Adam McCullough: Hello, I'm Adam McCullough, a passive manager research analyst with Morningstar. We're here at the 2017 ETF Morningstar conference. I'm here today with Andrew Ang, who is head of factor strategies at BlackRock. Today we're going to ask Andrew about some factor-based strategies, timing, and looking at why we think these factors should perform well going forward.
Andrew, thanks for being here today.
Andrew Ang: Thank you, Adam, for having me.
McCullough: Absolutely. The first question is, factor strategies have gotten very popular. People are putting money into them. Why should we expect factors to perform as they have in the past going forward?
Ang: We look at several criteria, a checklist, so to speak, for factors. The most important one is this economic rationale of why these factors exist. So it's got to be, therefore, a reward for a risk or comes about through some market structure impediment. Then, finally, a behavioral bias. They have to be there for us to have confidence that these factors will be there for decades to come. Let me just illustrate it with one example.
Ang: We have value. These companies tend to be a little bit old-fashioned, production lines and factories. Those are hard to redeploy, hard to get your factory to do something else. Value stocks tend to underperform in recessions when it's hard to transform your company to doing something else. That's the reward for bearing risk.
Some investors tend to be attracted toward high-flying growth companies. They bid up prices too high, so that these high prices come with unrealistic future growth expectations. They shun value companies that have low prices, giving rise to a value effect. Are people going to suddenly stop going against the crowd? Is the value company able to redeploy instantaneously its production lines? No. That gives us confidence that these factors are going to endure for decades to come.
McCullough: That makes a lot of sense. There's a handful of factors that are very persistent. There's about five or six or so. These factors don't all perform well at the same time. You might have value performing well and momentum performing well next. What's a good framework for investors to look at on how to time or tilt factor strategies, and when's the best time to go into momentum stocks or value stocks or quality stocks?

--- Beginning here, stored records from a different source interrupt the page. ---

Lemma end_splits h q le :
  inv h → last h = Some q → (q, le) ∈ elist h → e_inst le < INT_MAX →
  splits (elist h) (e_inst le + 1) (Some q) ∧ 0 <= e_inst le + 1 <= INT_MAX ∧ Forall (λ x, e_inst x.2 <> e_inst le + 1) (elist h).
Proof.
  intros Hi Hq He Hlt. pose proof (inv_last _ _ Hi q le Hq He) as Hl. pose proof (inv_entries _ _ Hi) as Ho.
  pose proof (eo_values _ _ Ho) as Hv. rewrite Forall_forall in Hv. destruct (Hv _ He) as [Hv' _]. simpl in Hv'.
  assert (Forall (λ x, e_inst x.2 < e_inst le + 1) (elist h)) as Hall.
  { apply Forall_forall. intros x Hx. pose proof (eo_sorted _ _ Ho) as Hs. apply last_Some in Hl as (l' & E). rewrite E in Hx, Hs.
    apply elem_of_app in Hx as [Hx | ->%list_elem_of_singleton]; [| simpl; lia].
    clear -Hs Hx. induction l' as [|y l' IH]; [by apply elem_of_nil in Hx |]. simpl in Hs. apply StronglySorted_inv in Hs as [Hs Hf].
    apply elem_of_cons in Hx as [-> | Hx]; [| by apply IH]. rewrite Forall_forall in Hf.
    specialize (Hf (q, le)). simpl in Hf. enough (e_inst y.2 <= e_inst le) by lia. apply Hf, elem_of_app. right. by left. }
  split_and!; [| lia | lia |].
  - exists (elist h), []. rewrite app_nil_r, Hl. by split_and!.
  - eapply Forall_impl; [exact Hall |]. simpl. lia.
Qed.
(** What [insert_cache] comes back with. *)
Definition inserted (h : hdr_t) (name : buf) (inst : Z) (r : option nat * Z * hdr_t) : Prop :=
  let '(p, sts, h') := r in
  keeps h h' ∧
  match p with
  | None => sts = PM_ERR_GENERIC ∧ elist h' = elist h
  | Some p => (∃ i, gains h p (new_entry name i) h' ∧ (inst ≠ NO_INST → i = inst) ∧ 0 <= i)
              ∨ (h' = h ∧ inst ≠ NO_INST ∧ ∃ e, (p, e) ∈ elist h ∧ live e = true)
  end.
Lemma link_inserted h h1 name inst i last_e :
  inv h1 → keeps h h1 → elist h1 = elist h → splits (elist h1) i last_e → 0 <= i <= INT_MAX →
  no_clash (elist h1) name i → (inst ≠ NO_INST → i = inst) →
  (last_ok h1 → ∃ r, ('(p, h) ← link_entry h1 name i last_e; Ok (Some p, 0, h)) = Ok r)
  ∧ ∀ r, ('(p, h) ← link_entry h1 name i last_e; Ok (Some p, 0, h)) = Ok r → inserted h name inst r.
Proof.
  intros Hi Hk El Hs Hr Hc Hinst. destruct (link_entry_ok h1 name i last_e Hi Hs Hr Hc) as [Ht Hl]. split.
  - intros ([p h2] & ->)%Ht. by eexists.
  - intros r Hr'. destruct (link_entry h1 name i last_e) as [[p h2]| |]; [| done ..].
    injection Hr' as <-. destruct (Hl p h2 eq_refl) as (Hi2 & Hg & Hd & Hll). split.
    + eapply keeps_trans; [exact Hk |]. by split_and!.
    + left. exists i. split_and!; [| done | lia]. unfold gains in *. by rewrite <- El.
Qed.
Lemma no_clash_intro (l : list (nat * entry_t)) name inst : unnamed l name → Forall (λ x, e_inst x.2 <> inst) l → no_clash l name inst.
Proof. intros Hn Hf p e He Le. rewrite Forall_forall in Hf. split; [by apply (Hf _ He) | by eapply Hn]. Qed.
Lemma retry_inserted h h1 name :
  inv h1 → keeps h h1 → elist h1 = elist h → unnamed (elist h1) name →
  (last_ok h1 → ∃ r, retry h1 name = Ok r) ∧ ∀ r, retry h1 name = Ok r → inserted h name NO_INST r.
Proof.
  intros Hi Hk El Hn. unfold retry.
  destruct (first_unused (elist h1) 0 None) as [[i last_e]|] eqn:Ef; cycle 1.
  { split; [by eexists |]. intros r [= <-]. by split. }
  destruct (first_unused_splits (elist h1) [] 0 i last_e) as (Hs & Hr & Hu); [apply (eo_sorted _ _ (inv_entries _ _ Hi)) | done | done | done |].
  apply link_inserted; try done. by apply no_clash_intro.
Qed.
Lemma insert_cache_ok h name inst :
  inv h → inst_ok inst → (inst = NO_INST → unnamed (elist h) name) →
  (last_ok h → ∃ r, insert_cache h name inst = Ok r)
  ∧ ∀ r, insert_cache h name inst = Ok r → inserted h name inst r.
Proof.
  intros Hi Hin Hn. unfold insert_cache. destruct (Z.eqb_spec inst NO_INST) as [->|Hne]; cbn [negb].
  - specialize (Hn eq_refl). assert (keeps h (set_mode 1 h)) as Hk by by apply keeps_mode.
    destruct (Z.eqb_spec (ins_mode h) 0); [| by apply retry_inserted].
    destruct (last h) as [q|] eqn:El; cycle 1.
    { pose proof (inv_last_none _ _ Hi El) as E. apply link_inserted; try done.
      - rewrite E. by exists [], [].
      - rewrite E. by intros ? ? ?%elem_of_nil. }
    destruct (deref (elist h) q) as [le|] eqn:Ed; cycle 1.
    { split; [| done]. intros Hok. destruct (deref_is_Some (elist h) q (Hok q El)) as [? ?]. congruence. }
    apply deref_spec in Ed; [| apply (eo_ids _ _ (inv_entries _ _ Hi))]. destruct (Z.eqb_spec (e_inst le) INT_MAX) as [|Hlt].
    { apply (retry_inserted h (set_mode 1 h)); [apply Hk | done ..]. }
    pose proof (eo_values _ _ (inv_entries _ _ Hi)) as Hv. rewrite Forall_forall in Hv. destruct (Hv _ Ed) as [Hv' _]. simpl in Hv'.
    destruct (end_splits h q le Hi El Ed ltac:(lia)) as (Hs & Hr & Hu). apply link_inserted; try done. by apply no_clash_intro.
  - destruct (find_by_inst None h inst Hi) as (r & -> & Hr). cbn [mbind res_bind]. destruct r as [p|].
    { destruct Hr as (e & He & Ei & Le). rewrite (proj2 (deref_spec _ _ _ (eo_ids _ _ (inv_entries _ _ Hi))) He).
      split; [by eexists |]. intros r [= <-]. split; [done |]. right. split_and!; [done | done |]. by exists e. }
    destruct (find_by_name None h name NO_INST Hi) as (r & sts & -> & Hr2). cbn [mbind res_bind]. destruct r as [p|].
    { destruct Hr2 as (e & He & Le & _). split; [by eexists |]. intros r [= <-]. split; [done |]. right. split_and!; [done | done |]. by exists e. }
    destruct Hin as [? | Hin]; [done |]. apply link_inserted; try done.
    + apply (place_splits inst (elist h) []); [apply (eo_sorted _ _ (inv_entries _ _ Hi)) | done].
    + destruct Hr2 as [_ Hr2]. intros p e He Le. split; [by apply (Hr p e) | by apply (Hr2 p e)].
Qed.
Lemma tame_same b l x : entries_ok b l → x ∈ l → tame x.2 x.2.
Proof. intros Ho Hx. pose proof (eo_values _ _ Ho) as Hv. rewrite Forall_forall in Hv. split_and!; try done. intros Le. split; [done | by apply Hv]. Qed.
Lemma update_tame h p e f :
  inv h → (p, e) ∈ elist h → tame e (f e) → tame_map (λ x, if (x.1 =? p)%nat then (x.1, f x.2) else x) (elist h).
Proof.
  intros Hi He Ht [q g] Hx. simpl. destruct (Nat.eqb_spec q p) as [->|]; simpl.
  - split; [done |]. by rewrite (entry_unique _ _ _ _ (eo_ids _ _ (inv_entries _ _ Hi)) Hx He).
  - split; [done |]. by apply (tame_same _ _ (q, g) (inv_entries _ _ Hi)).
Qed.
Lemma update_in l p f q g : q ≠ p → (q, g) ∈ update p f l ↔ (q, g) ∈ l.
Proof.
  intros Hne. unfold update. split.
  - intros ([q' g'] & E & Hx)%list_elem_of_fmap. simpl in E. destruct (Nat.eqb_spec q' p); congruence.
  - intros Hx. apply list_elem_of_fmap. exists (q, g). simpl. by destruct (Nat.eqb_spec q p).
Qed.
Lemma update_at l p f e : (p, e) ∈ l → (p, f e) ∈ update p f l.
Proof. intros He. apply list_elem_of_fmap. exists (p, e). simpl. by rewrite Nat.eqb_refl. Qed.
(** Changing an entry in use to one in use. *)
Lemma keeps_update h p e f :
  inv h → (p, e) ∈ elist h → tame e (f e) → live (f e) = true → keeps h (set_list (update p f (elist h)) h).
Proof.
  intros Hi He Ht Hf. split_and!; [| done |].
  - apply inv_map; [done |]. by eapply update_tame.
  - intros Hl q Hq. destruct (Hl q Hq) as (g & Hg & Lg). cbn [set_list elist]. destruct (decide (q = p)) as [->|Hne].
    + exists (f e). split; [by apply update_at | done].
    + exists g. by rewrite update_in.
Qed.
Lemma add_tame e key private : live e = true → tame e (add_entry key private e).
Proof. intros Le. split_and!; [done .. |]. intros _. split; [done | by left]. Qed.
Lemma store_flags_ok flags p e key private h :
  inv h → (p, e) ∈ elist h → live e = true →
  ∃ r h', store_flags flags p key private h = Ok (r, h') ∧ inv h' ∧ indom h' = indom h ∧ (flags ≠ PMDA_CACHE_CULL → keeps h h').
Proof.
  intros Hi He Le. unfold store_flags. rewrite (proj2 (deref_spec _ _ _ (eo_ids _ _ (inv_entries _ _ Hi))) He).
  destruct (Z.eqb_spec flags PMDA_CACHE_ADD).
  { assert (keeps h (dirty DIRTY_STAMP (set_list (update p (add_entry key private) (elist h)) h))) as Hk.
    { assert (keeps h (set_list (update p (add_entry key private) (elist h)) h)) as Hk by (eapply keeps_update; [done | done | by apply add_tame | done]).
      eapply keeps_trans; [exact Hk |]. apply keeps_dirty, Hk. }
    eexists _, _. split; [done |]. split_and!; [apply Hk | apply Hk | done]. }
  destruct (Z.eqb_spec flags PMDA_CACHE_HIDE).
  { assert (keeps h (set_list (update p (set_state PMDA_CACHE_INACTIVE) (elist h)) h)) as Hk.
    { eapply keeps_update; [done | done | | done]. split_and!; [done .. |]. intros _. split; [done | by right]. }
    eexists _, _. split; [done |]. split_and!; [apply Hk | apply Hk | done]. }
  destruct (Z.eqb_spec flags PMDA_CACHE_CULL).
  { eexists _, _. split; [done |]. split_and!; [| done | done]. eapply (inv_eq (set_list _ h)); try done.
    apply inv_map; [done |]. by eapply update_tame. }
  eexists _, _. split; [done |]. by split_and!.
Qed.
Lemma inserted_live h name inst p sts h' :
  inserted h name inst (Some p, sts, h') → ∃ e, (p, e) ∈ elist h' ∧ live e = true.
Proof.
  intros (_ & [(i & (? & _) & _) | (-> & _ & e & He & Le)]); [by eexists | by exists e].
Qed.
Lemma store_ok flags name inst key private h :
  inv h → inst_ok inst →
  (last_ok h → ∃ r, store flags name inst key private h = Ok r)
  ∧ ∀ r h', store flags name inst key private h = Ok (r, h') → inv h' ∧ indom h' = indom h ∧ (flags ≠ PMDA_CACHE_CULL → keeps h h').
Proof.
  intros Hi Hin. unfold store. destruct (find_by_name None h name inst Hi) as (r & sts & -> & Hr). cbn [mbind res_bind].
  destruct r as [p|].
  { destruct Hr as (e & He & Le & _). destruct (Z.eqb_spec sts (-1)).
    - split; [by eexists |]. intros r h' [= <- <-]. by split_and!.
    - destruct (store_flags_ok flags p e key private h Hi He Le) as (r & h' & -> & H). split; [by eexists |].
      intros r' h'' [= <- <-]. done. }
  destruct (Z.eqb_spec flags PMDA_CACHE_ADD) as [->|]; cbn [negb]; cycle 1.
  { split; [by eexists |]. intros r h' [= <- <-]. by split_and!. }
  destruct Hr as [_ Hr]. destruct (insert_cache_ok h name inst Hi Hin) as [Ht Hl].
  { intros _ p e He Le. by apply (Hr p e). }
  destruct (insert_cache h name inst) as [[[p sts2] h1]| |]; [| split; [intros (? & ?)%Ht; done | done] ..].
  specialize (Hl _ eq_refl). cbn [mbind res_bind]. pose proof (proj1 Hl) as Hk. destruct p as [p|].
  - destruct (inserted_live _ _ _ _ _ _ Hl) as (e & He & Le).
    destruct (store_flags_ok PMDA_CACHE_ADD p e key private (dirty DIRTY_INSTANCE h1)) as (r & h' & -> & H1 & H2 & H3);
      [apply keeps_dirty, Hk | done | done |].
    split; [by eexists |]. intros r' h'' [= <- <-]. split_and!; [done | rewrite H2; apply Hk |]. intros Hc.
    eapply keeps_trans; [exact Hk |]. eapply keeps_trans; [apply keeps_dirty, Hk | by apply H3].
  - split; [by eexists |]. intros r h' [= <- <-]. split_and!; [apply Hk | apply Hk | done].
Qed.
Lemma guess_ok n : ∀ i try_ name key h,
  inv h → ∃ sts inst h', guess n i try_ name key h = Ok (sts, inst, h') ∧ keeps h h' ∧ elist h' = elist h ∧ last h' = last h
    ∧ 0 <= inst <= INT_MAX.
Proof.
  induction n as [|n IH]; intros i try_ name key h Hi; cbn [guess].
  { by eexists _, _, _. }
  set (t := hash key (length key) try_). assert (0 <= Z.land t (Z.ones 31) <= INT_MAX) as Hb.
  { rewrite Z.land_ones by lia. pose proof (Z.mod_pos_bound t (2 ^ 31) ltac:(lia)). unfold INT_MAX. lia. }
  destruct (find_by_inst None h (Z.land t (Z.ones 31)) Hi) as (r & -> & Hr). cbn [mbind res_bind]. destruct r as [p|]; cycle 1.
  { eexists _, _, _. split; [done |]. split_and!; [by apply keeps_cnt | done | done | lia | lia]. }
  destruct Hr as (e & He & _). rewrite (proj2 (deref_spec _ _ _ (eo_ids _ _ (inv_entries _ _ Hi))) He).
  case_bool_decide; destruct (key_eq e key).
  1: { eexists _, _, _. split; [done |]. split_and!; [done | done | done | lia | lia]. }
  3: by apply IH.
  all: by eexists _, _, _.
Qed.
Lemma store_key_ok flags name key private h :
  inv h →
  (last_ok h → ∃ r, store_key flags name key private h = Ok r)
  ∧ ∀ r h', store_key flags name key private h = Ok (r, h') → inv h' ∧ indom h' = indom h ∧ (flags ≠ PMDA_CACHE_CULL → keeps h h').
Proof.
  intros Hi. unfold store_key. set (mykey := match key with Some (c :: k) => c :: k | _ => name end). clearbody mykey.
  destruct (find_by_name None h name NO_INST Hi) as (r & sts & -> & Hr). cbn [mbind res_bind]. destruct r as [p|].
  - destruct Hr as (e & He & Le & _). rewrite (proj2 (deref_spec _ _ _ (eo_ids _ _ (inv_entries _ _ Hi))) He).
    destruct (key_eq e mykey).
    + apply store_ok; [done |]. right. pose proof (eo_values _ _ (inv_entries _ _ Hi)) as Hv. rewrite Forall_forall in Hv.
      by apply (Hv (p, e)).
    + split; [by eexists |]. intros r h' [= <- <-]. by split_and!.
  - destruct (guess_ok MAX_HASH_TRY 0 0 name mykey h Hi) as (s & inst & h1 & -> & Hk & El & Ell & Hin). cbn [mbind res_bind].
    destruct (Z.eqb_spec s 0); cycle 1.
    { split; [by eexists |]. intros r h' [= <- <-]. split_and!; [apply Hk | apply Hk | done]. }
    assert (keeps h (set_mode 1 h1)) as Hk1 by (eapply keeps_trans; [exact Hk | apply keeps_mode, Hk]).
    destruct (store_ok flags name inst mykey private (set_mode 1 h1)) as [Ht Hs]; [apply Hk1 | by right |]. split.
    + intros Hok. apply Ht. unfold last_ok in *. cbn [set_mode last elist]. by rewrite El, Ell.
    + intros r h' (H1 & H2 & H3)%Hs. split_and!; [done | rewrite H2; apply Hk1 |]. intros Hc. eapply keeps_trans; [exact Hk1 | by apply H3].
Qed.
(* ===== verification/OptGroups.v ===== *)
(** The groups of optimised fetches, src/libpcp/src/optfetch.c: what a group costs, which
    group a request is added to, and that adding, removing and starting again keep every
    group in order and lose no request. *)
From stdpp Require Import sorting gmap.
From S2P Require Import Prelude Memory Types OptFetch.
Import OptFetch.OptFetch.

(** ** Lists of metrics *)

Abbreviation descending := (StronglySorted (λ x y, y < x)).
Lemma put_pmid_spec pmid l :
  descending l → descending (put_pmid pmid l).1 ∧ ∀ x, x ∈ (put_pmid pmid l).1 ↔ x = pmid ∨ x ∈ l.
Proof.
  induction 1 as [|y l Hs IH Hf]; simpl.
  { split; [by repeat constructor |]. intros x. rewrite list_elem_of_singleton, elem_of_nil. tauto. }
  destruct (Z.eqb_spec pmid y) as [->|Hne].
  { simpl. split; [by constructor |]. intros x. rewrite !elem_of_cons. tauto. }
  destruct (Z.ltb_spec y pmid); simpl.
  - split; [| intros x; rewrite !elem_of_cons; tauto]. constructor; [by constructor |]. constructor; [done |].
    eapply Forall_impl; [exact Hf |]. simpl. lia.
  - destruct IH as [IH1 IH2]. destruct (put_pmid pmid l) as [l' b]. simpl in *. split.
    + constructor; [done |]. apply Forall_forall. intros x [-> | Hx]%IH2; [lia |]. rewrite Forall_forall in Hf. by apply Hf.
    + intros x. rewrite !elem_of_cons, IH2. tauto.
Qed.

(** ** The invariant *)

(** A group that may be empty. *)
Record ok_body (fp : fetchctl) : Prop := {
  ob_idps : ok_idps (f_idp fp);
  ob_sorted : descending (f_pmidlist fp);
  ob_pmids : ∀ x, x ∈ f_pmidlist fp ↔ x ∈ pmids_of fp;
  ob_state : 0 <= f_state fp <= OPT_STATE_UMASK;
  ob_fetch : Forall (λ r, r_fetch r = Some (f_addr fp)) (reqs_fp fp) }.
Definition ok_fp (fp : fetchctl) : Prop := f_idp fp ≠ [] ∧ ok_body fp.
Record ok_groups (st : groups) : Prop := {
  og_fps : Forall ok_fp (root st);
  og_addrs : NoDup (f_addr <$> root st);
  og_brk : Forall (λ fp, (f_addr fp < brk st)%nat) (root st);
  og_reqs : NoDup (r_addr <$> reqs (root st)) }.
(** The same group, but for what it costs. *)
Definition same_group (fp fp' : fetchctl) : Prop :=
  f_addr fp' = f_addr fp ∧ f_idp fp' = f_idp fp ∧ f_pmidlist fp' = f_pmidlist fp ∧ f_state fp' = f_state fp.
(** The group [fp] with one more request. *)
Definition joined (new : optreq) (fp fp' : fetchctl) : Prop :=
  f_addr fp' = f_addr fp ∧ reqs_fp fp' ≡ₚ back_ptr (f_addr fp) new :: reqs_fp fp.
Lemma same_ok fp fp' : same_group fp fp' → ok_fp fp → ok_fp fp'.
Proof.
  intros (E1 & E2 & E3 & E4) [Hne [H1 H2 H3 H4 H5]]. split; [congruence |].
  split; unfold pmids_of, reqs_fp in *; by rewrite ?E1, ?E2, ?E3, ?E4.
Qed.
Lemma same_reqs fp fp' : same_group fp fp' → reqs_fp fp' = reqs_fp fp.
Proof. intros (_ & E & _). unfold reqs_fp. by rewrite E. Qed.

(** ** The bits of the state *)

Lemma entered_change new idps idps' ch :
  entered new idps idps' ch →
  ch = OPT_STATE_XREQ ∨ ch = Z.lor OPT_STATE_XPMID OPT_STATE_XREQ ∨ ch = Z.lor OPT_STATE_XINDOM (Z.lor OPT_STATE_XPMID OPT_STATE_XREQ).
Proof. destruct 1; tauto. Qed.
Definition enter_state (state ch : Z) (is_root b : bool) : Z :=
  let st := Z.lor (Z.land state OPT_STATE_UMASK) (if is_root then Z.lor ch OPT_STATE_XFETCH else ch) in
  if b then Z.lor st OPT_STATE_XPROFILE else st.
Lemma enter_bits new idps idps' ch state is_root b :
  entered new idps idps' ch → 0 <= state <= OPT_STATE_UMASK →
  let st := enter_state state ch is_root b in
  has st OPT_STATE_XPMID = has ch OPT_STATE_XPMID ∧ has st OPT_STATE_XINDOM = has ch OPT_STATE_XINDOM
  ∧ has st OPT_STATE_XFETCH = is_root ∧ Z.land st OPT_STATE_UMASK = state.
Proof.
  intros Hc%entered_change Hs. assert (state ∈ Z.of_nat <$> seq 0 8) as Hin.
  { apply list_elem_of_fmap. exists (Z.to_nat state). unfold OPT_STATE_UMASK in Hs. split; [lia |]. apply elem_of_seq. lia. }
  clear Hs. cbn in Hin. repeat (apply elem_of_cons in Hin as [-> | Hin]; [destruct Hc as [-> | [-> | ->]], is_root, b; by vm_compute |]).
  by apply elem_of_nil in Hin.
Qed.
Lemma umask_range s : 0 <= Z.land s OPT_STATE_UMASK <= OPT_STATE_UMASK.
Proof. unfold OPT_STATE_UMASK. pose proof (Z.land_ones s 3 ltac:(lia)) as E. change (Z.ones 3) with 7 in E. rewrite E. pose proof (Z.mod_pos_bound s (2 ^ 3) ltac:(lia)). lia. Qed.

Ang: You're so right, Adam, because factors are cyclical, just like all assets are cyclical. One way to think about that is to use the word 'tilting,' rather than 'timing.' Think about a long-term strategic allocation to multiple factors, say to value and quality, momentum, size, and say minimum volatility, and then gradually rotate your holdings around that long-term strategic benchmark.
You could do that with a variety of signals, valuations. You always want to buy cheap. We can think about relative strength or momentum, and in fact, we have value in momentum of each of those factors. Other signals include dispersion, turnover. You might look at how concentrated those types of signals are. And, of course, very importantly, where you are in the economic cycle. Today, BlackRock is long momentum. We view momentum as having some short-term momentum of itself. Valuations are fair, and the economic environment continues to have relatively high, albeit slightly slowing growth. That all goes well for a momentum factor.
McCullough: Andrew, thanks again for being here today. We really appreciate your comments and insights about factor investing and factor tilting.
Ang: Thank you, it's been great to be here.
McCullough: Absolutely. With Morningstar, I'm Adam McCullough.